Click here for my chart.
In other news, I’m getting my blood work done today – FINALLY – for recurrent pregnancy loss. I should have already done it, but my schedule is crazy right now. I’m working 7 days a week. Plus, a part of me is scared of what we might find out…or that we won’t find anything wrong. Then I don’t know what we’ll do. I guess we’ll cross that bridge when we come to it.
I’ve thought about doing some more IUIs and asking for Lovenox during the TWW. We won’t be able to explore IVF, donor eggs, or embryo donation for awhile, due to finances. And whatever we decide to do, will depend on my blood work results. I’m kind of tired of trying naturally because it seems like a waste of time. A break from fertility drugs is nice right now though.

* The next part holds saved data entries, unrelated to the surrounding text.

(* ===== verification/SnifferSpec.v ===== *)
(** * What the sniffer prints of a packet: [libpcap/sniffex.c]

    The headers as records with their layout in memory, and the dissection of a packet that
    is put together from an Ethernet header, an IP header with options, a TCP header with
    options, a payload and whatever follows. *)
From S2P Require Import Prelude CLib Bytes Sniffer.

Module SnifferSpec.
Import Sniffer.

Record sniff_ethernet := MkEther { ether_dhost : bytes; ether_shost : bytes; ether_type : Z }.
Record in_addr := MkAddr { s_b1 : Z; s_b2 : Z; s_b3 : Z; s_b4 : Z }.
Record sniff_ip := MkIp {
  ip_vhl : Z; ip_tos : Z; ip_len : Z; ip_id : Z; ip_off : Z; ip_ttl : Z; ip_p : Z; ip_sum : Z;
  ip_src : in_addr; ip_dst : in_addr }.
Record sniff_tcp := MkTcp {
  th_sport : Z; th_dport : Z; th_seq : Z; th_ack : Z; th_offx2 : Z; th_flags : Z; th_win : Z; th_sum : Z; th_urp : Z }.
Definition IP_V (vhl : Z) : Z := Z.shiftr vhl 4.

(** The structures in memory; a member of two or four bytes is the number the host reads. *)
Definition addr_bytes (a : in_addr) : bytes := [s_b1 a; s_b2 a; s_b3 a; s_b4 a].
Definition ether_bytes (e : sniff_ethernet) : bytes := ether_dhost e ++ ether_shost e ++ le_bytes 2 (ether_type e).
Definition ip_bytes (h : sniff_ip) : bytes :=
  [ip_vhl h; ip_tos h] ++ le_bytes 2 (ip_len h) ++ le_bytes 2 (ip_id h) ++ le_bytes 2 (ip_off h) ++
  [ip_ttl h; ip_p h] ++ le_bytes 2 (ip_sum h) ++ addr_bytes (ip_src h) ++ addr_bytes (ip_dst h).
Definition tcp_bytes (h : sniff_tcp) : bytes :=
  le_bytes 2 (th_sport h) ++ le_bytes 2 (th_dport h) ++ le_bytes 4 (th_seq h) ++ le_bytes 4 (th_ack h) ++
  [th_offx2 h; th_flags h] ++ le_bytes 2 (th_win h) ++ le_bytes 2 (th_sum h) ++ le_bytes 2 (th_urp h).
Definition dotted (a : in_addr) : bytes :=
  dec (s_b1 a) ++ lit "." ++ dec (s_b2 a) ++ lit "." ++ dec (s_b3 a) ++ lit "." ++ dec (s_b4 a).
Definition u16_ok (v : Z) : Prop := 0 <= v < 65536.

(** Fields of a packet that is given as prefix, field, rest. *)
Lemma get8_in P x R pkt off : pkt = P ++ [x] ++ R -> off = len P -> get8 pkt off = Ok x.
Proof. intros -> ->. by apply rd_app. Qed.
Lemma get16_in P v R pkt off : pkt = P ++ le_bytes 2 v ++ R -> off = len P -> u16_ok v -> get16 pkt off = Ok v.
Proof. intros -> -> Hv. unfold get16. rewrite get_le_mid by done. by rewrite Z.mod_small. Qed.
Lemma ntoa_in P a R pkt off : pkt = P ++ addr_bytes a ++ R -> off = len P -> ntoa_at pkt off = Ok (dotted a).
Proof. intros -> ->. unfold ntoa_at. by rewrite load_mid. Qed.
Ltac split_packet := unfold ip_bytes, tcp_bytes; rewrite <- ?app_assoc; reflexivity.
Ltac field_offset := unfold ip_bytes, tcp_bytes, addr_bytes; rewrite ?length_app, ?length_le_bytes; cbn [length]; lia.

Section Packet.
Context (eth : sniff_ethernet) (ip : sniff_ip) (opts : bytes).
Hypotheses (Hd : length (ether_dhost eth) = 6%nat) (Hs : length (ether_shost eth) = 6%nat) (Hip : u16_ok (ip_len ip)).
Lemma length_ether : length (ether_bytes eth) = 14%nat.
Proof. unfold ether_bytes. rewrite !length_app, length_le_bytes. lia. Qed.

(** The TCP part, for headers of any length. *)
Lemma got_tcp_fields (tcp : sniff_tcp) topts payload trailer :
  u16_ok (th_sport tcp) -> u16_ok (th_dport tcp) ->
  len opts = IP_HL (ip_vhl ip) * 4 - 20 -> len topts = TH_OFF (th_offx2 tcp) * 4 - 20 ->
  ntohs (ip_len ip) = IP_HL (ip_vhl ip) * 4 + TH_OFF (th_offx2 tcp) * 4 + len payload ->
  got_tcp (ether_bytes eth ++ ip_bytes ip ++ opts ++ tcp_bytes tcp ++ topts ++ payload ++ trailer) (IP_HL (ip_vhl ip) * 4) =
  Ok ([lit "   Src port: " ++ dec (ntohs (th_sport tcp)); lit "   Dst port: " ++ dec (ntohs (th_dport tcp))] ++
      (if len payload >? 0 then [lit "   Payload (" ++ dec (len payload) ++ lit " bytes):"] ++ dump (length payload) 0 payload else [])).
Proof.
  intros Hsp Hdp Ho Hto Hlen. pose proof length_ether as He. set (pkt := ether_bytes eth ++ _).
  set (P := ether_bytes eth ++ ip_bytes ip ++ opts).
  assert (len P = 14 + IP_HL (ip_vhl ip) * 4) as HP by (unfold P; field_offset).
  unfold got_tcp, SIZE_ETHERNET. cbv zeta. rewrite <- HP.
  rewrite (get8_in (P ++ le_bytes 2 (th_sport tcp) ++ le_bytes 2 (th_dport tcp) ++ le_bytes 4 (th_seq tcp) ++ le_bytes 4 (th_ack tcp))
    (th_offx2 tcp) ([th_flags tcp] ++ le_bytes 2 (th_win tcp) ++ le_bytes 2 (th_sum tcp) ++ le_bytes 2 (th_urp tcp) ++ topts ++ payload ++ trailer)),
    obind_ok by (unfold pkt, P; (split_packet || field_offset)).
  rewrite (proj2 (Z.ltb_ge _ 20)) by lia.
  rewrite (get16_in P (th_sport tcp) (drop 2 (tcp_bytes tcp) ++ topts ++ payload ++ trailer)), obind_ok
    by (try done; unfold pkt, P; split_packet).
  rewrite (get16_in (P ++ le_bytes 2 (th_sport tcp)) (th_dport tcp) (drop 4 (tcp_bytes tcp) ++ topts ++ payload ++ trailer)), obind_ok
    by (try done; unfold pkt, P; (split_packet || field_offset)).
  rewrite (get16_in (ether_bytes eth ++ [ip_vhl ip; ip_tos ip]) (ip_len ip) (drop 4 (ip_bytes ip) ++ opts ++ tcp_bytes tcp ++ topts ++ payload ++ trailer)),
    obind_ok by (try done; unfold pkt; (split_packet || field_offset)).
  replace (ntohs (ip_len ip) - _) with (len payload) by lia.
  destruct (len payload >? 0) eqn:Ep; [ | by rewrite app_nil_r].
  assert (pkt = (P ++ tcp_bytes tcp ++ topts) ++ payload ++ trailer) as -> by (unfold pkt, P; by rewrite <- !app_assoc).
  replace (len P + TH_OFF (th_offx2 tcp) * 4) with (len (P ++ tcp_bytes tcp ++ topts)) by field_offset.
  rewrite print_payload_ok, obind_ok; [done | ]. pose proof (htons_bound (ip_len ip)). change (htons (ip_len ip)) with (ntohs (ip_len ip)) in *.
  assert (0 <= IP_HL (ip_vhl ip)) by lia. int_bounds.
Qed.
(** The IP part, whatever follows it. *)
Lemma got_packet_fields count rest : 0 <= count < INT_MAX ->
  got_packet count (ether_bytes eth ++ ip_bytes ip ++ rest) =
  let head := [[]; lit "Packet number " ++ dec count ++ lit ":"] in
  if IP_HL (ip_vhl ip) * 4 <? 20 then
    Ok (head ++ [lit "   * Invalid IP header length: " ++ dec (IP_HL (ip_vhl ip) * 4) ++ lit " bytes"], count + 1)
  else
    let head := head ++ [lit "       From: " ++ dotted (ip_src ip); lit "         To: " ++ dotted (ip_dst ip)] in
    if ip_p ip =? IPPROTO_TCP then
      let! ls := got_tcp (ether_bytes eth ++ ip_bytes ip ++ rest) (IP_HL (ip_vhl ip) * 4) in
      Ok (head ++ [lit "   Protocol: TCP"] ++ ls, count + 1)
    else Ok (head ++ [if ip_p ip =? IPPROTO_UDP then lit "   Protocol: UDP" else if ip_p ip =? IPPROTO_ICMP then lit "   Protocol: ICMP"
                      else if ip_p ip =? IPPROTO_IP then lit "   Protocol: IP" else lit "   Protocol: unknown"], count + 1).
Proof.
  intros Hc. pose proof length_ether as He. set (pkt := ether_bytes eth ++ _). unfold got_packet, SIZE_ETHERNET. cbv zeta.
  rewrite cint_ok, obind_ok by int_bounds.
  rewrite (get8_in (ether_bytes eth) (ip_vhl ip) (drop 1 (ip_bytes ip) ++ rest)), obind_ok by (try done; unfold pkt; (split_packet || field_offset)).
  destruct (_ <? 20); [done | ].
  rewrite (ntoa_in (ether_bytes eth ++ take 12 (ip_bytes ip)) (ip_src ip) (addr_bytes (ip_dst ip) ++ rest)), obind_ok
    by (unfold pkt; first [split_packet | rewrite length_app, He; done]).
  rewrite (ntoa_in (ether_bytes eth ++ take 16 (ip_bytes ip)) (ip_dst ip) rest), obind_ok
    by (unfold pkt; first [split_packet | rewrite length_app, He; done]).
  rewrite (get8_in (ether_bytes eth ++ take 9 (ip_bytes ip)) (ip_p ip) (drop 10 (ip_bytes ip) ++ rest)), obind_ok
    by (unfold pkt; first [split_packet | rewrite length_app, He; done]).
  destruct (ip_p ip =? IPPROTO_TCP); [done | ]. destruct (ip_p ip =? IPPROTO_UDP), (ip_p ip =? IPPROTO_ICMP), (ip_p ip =? IPPROTO_IP); done.
Qed.
End Packet.

(** C23. The sniffer dissects packets: of a packet put together from headers with their
    options, a payload and trailing bytes, got_packet prints the addresses and the
    protocol (TCP, UDP, ICMP, IP or unknown, by the protocol field), for TCP also the ports
    and, if there is one, the hex dump of exactly the payload; an IP header length below
    five words is reported; in every case the packet is counted. *)
Theorem packet_dissected (count : Z) (eth : sniff_ethernet) (ip : sniff_ip) (opts : bytes) (tcp : sniff_tcp) (topts payload trailer : bytes) :
  0 <= count < INT_MAX -> length (ether_dhost eth) = 6%nat -> length (ether_shost eth) = 6%nat -> u16_ok (ip_len ip) ->
  (5 <= IP_HL (ip_vhl ip) -> ip_p ip = IPPROTO_TCP -> u16_ok (th_sport tcp) -> u16_ok (th_dport tcp) ->
   len opts = IP_HL (ip_vhl ip) * 4 - 20 -> len topts = TH_OFF (th_offx2 tcp) * 4 - 20 ->
   ntohs (ip_len ip) = IP_HL (ip_vhl ip) * 4 + TH_OFF (th_offx2 tcp) * 4 + len payload ->
   got_packet count (ether_bytes eth ++ ip_bytes ip ++ opts ++ tcp_bytes tcp ++ topts ++ payload ++ trailer) =
   Ok ([[]; lit "Packet number " ++ dec count ++ lit ":";
        lit "       From: " ++ dotted (ip_src ip); lit "         To: " ++ dotted (ip_dst ip); lit "   Protocol: TCP";
        lit "   Src port: " ++ dec (ntohs (th_sport tcp)); lit "   Dst port: " ++ dec (ntohs (th_dport tcp))] ++
       (if len payload >? 0 then [lit "   Payload (" ++ dec (len payload) ++ lit " bytes):"] ++ dump (length payload) 0 payload else []),
       count + 1)) /\
  (5 <= IP_HL (ip_vhl ip) -> ip_p ip <> IPPROTO_TCP -> forall rest,
   got_packet count (ether_bytes eth ++ ip_bytes ip ++ rest) =
   Ok ([[]; lit "Packet number " ++ dec count ++ lit ":";
        lit "       From: " ++ dotted (ip_src ip); lit "         To: " ++ dotted (ip_dst ip);
        if ip_p ip =? IPPROTO_UDP then lit "   Protocol: UDP" else if ip_p ip =? IPPROTO_ICMP then lit "   Protocol: ICMP"
        else if ip_p ip =? IPPROTO_IP then lit "   Protocol: IP" else lit "   Protocol: unknown"], count + 1)) /\
  (IP_HL (ip_vhl ip) < 5 -> forall rest,
   got_packet count (ether_bytes eth ++ ip_bytes ip ++ rest) =
   Ok ([[]; lit "Packet number " ++ dec count ++ lit ":";
        lit "   * Invalid IP header length: " ++ dec (IP_HL (ip_vhl ip) * 4) ++ lit " bytes"], count + 1)).
Proof.
  intros Hc Hd Hs Hip. split; [ | split].
  - intros Hhl Hp Hsp Hdp Ho Hto Hlen. rewrite got_packet_fields by done. cbv zeta.
    rewrite (proj2 (Z.ltb_ge _ 20)), Hp, Z.eqb_refl by lia. by rewrite got_tcp_fields, obind_ok by done.
  - intros Hhl Hp rest. rewrite got_packet_fields by done. cbv zeta.
    rewrite (proj2 (Z.ltb_ge _ 20)), (proj2 (Z.eqb_neq _ _) Hp) by lia. done.
  - intros Hhl rest. rewrite got_packet_fields by done. cbv zeta. by rewrite (proj2 (Z.ltb_lt _ 20)) by lia.
Qed.
Lemma packet_dissected_witness :
  got_packet 1 (ether_bytes (MkEther (replicate 6 1) (replicate 6 2) 8) ++
    ip_bytes (MkIp 69 0 (htons 42) 0 0 64 6 0 (MkAddr 10 0 0 1) (MkAddr 10 0 0 2)) ++ [] ++
    tcp_bytes (MkTcp (htons 80) (htons 8080) 0 0 80 16 0 0 0) ++ [] ++ lit "hi" ++ [0]) =
  Ok ([[]; lit "Packet number 1:"; lit "       From: 10.0.0.1"; lit "         To: 10.0.0.2"; lit "   Protocol: TCP";
       lit "   Src port: 80"; lit "   Dst port: 8080"; lit "   Payload (2 bytes):";
       lit "00000   68 69                                               hi"], 2).
Proof.
  rewrite (proj1 (packet_dissected 1 (MkEther (replicate 6 1) (replicate 6 2) 8)
    (MkIp 69 0 (htons 42) 0 0 64 6 0 (MkAddr 10 0 0 1) (MkAddr 10 0 0 2)) []
    (MkTcp (htons 80) (htons 8080) 0 0 80 16 0 0 0) [] (lit "hi") [0] ltac:(unfold INT_MAX; lia) eq_refl eq_refl ltac:(vm_compute; split; (discriminate || done))));
    vm_compute; first [reflexivity | discriminate | split; [discriminate | reflexivity]].
Defined.
End SnifferSpec.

I also filled out an online form of interest for our county’s foster/adopting agency! Someone will call within 48 hours to speak with me further. This is not something we want to rush, because we are still figuring things out & I’m working so much right now. It’s a lengthy process though, so we might as well look into it now.
So yeah, we have some promising things happening right now! I feel a bit better now that I’m thinking about future options. My dream doesn’t seem quite so far off now.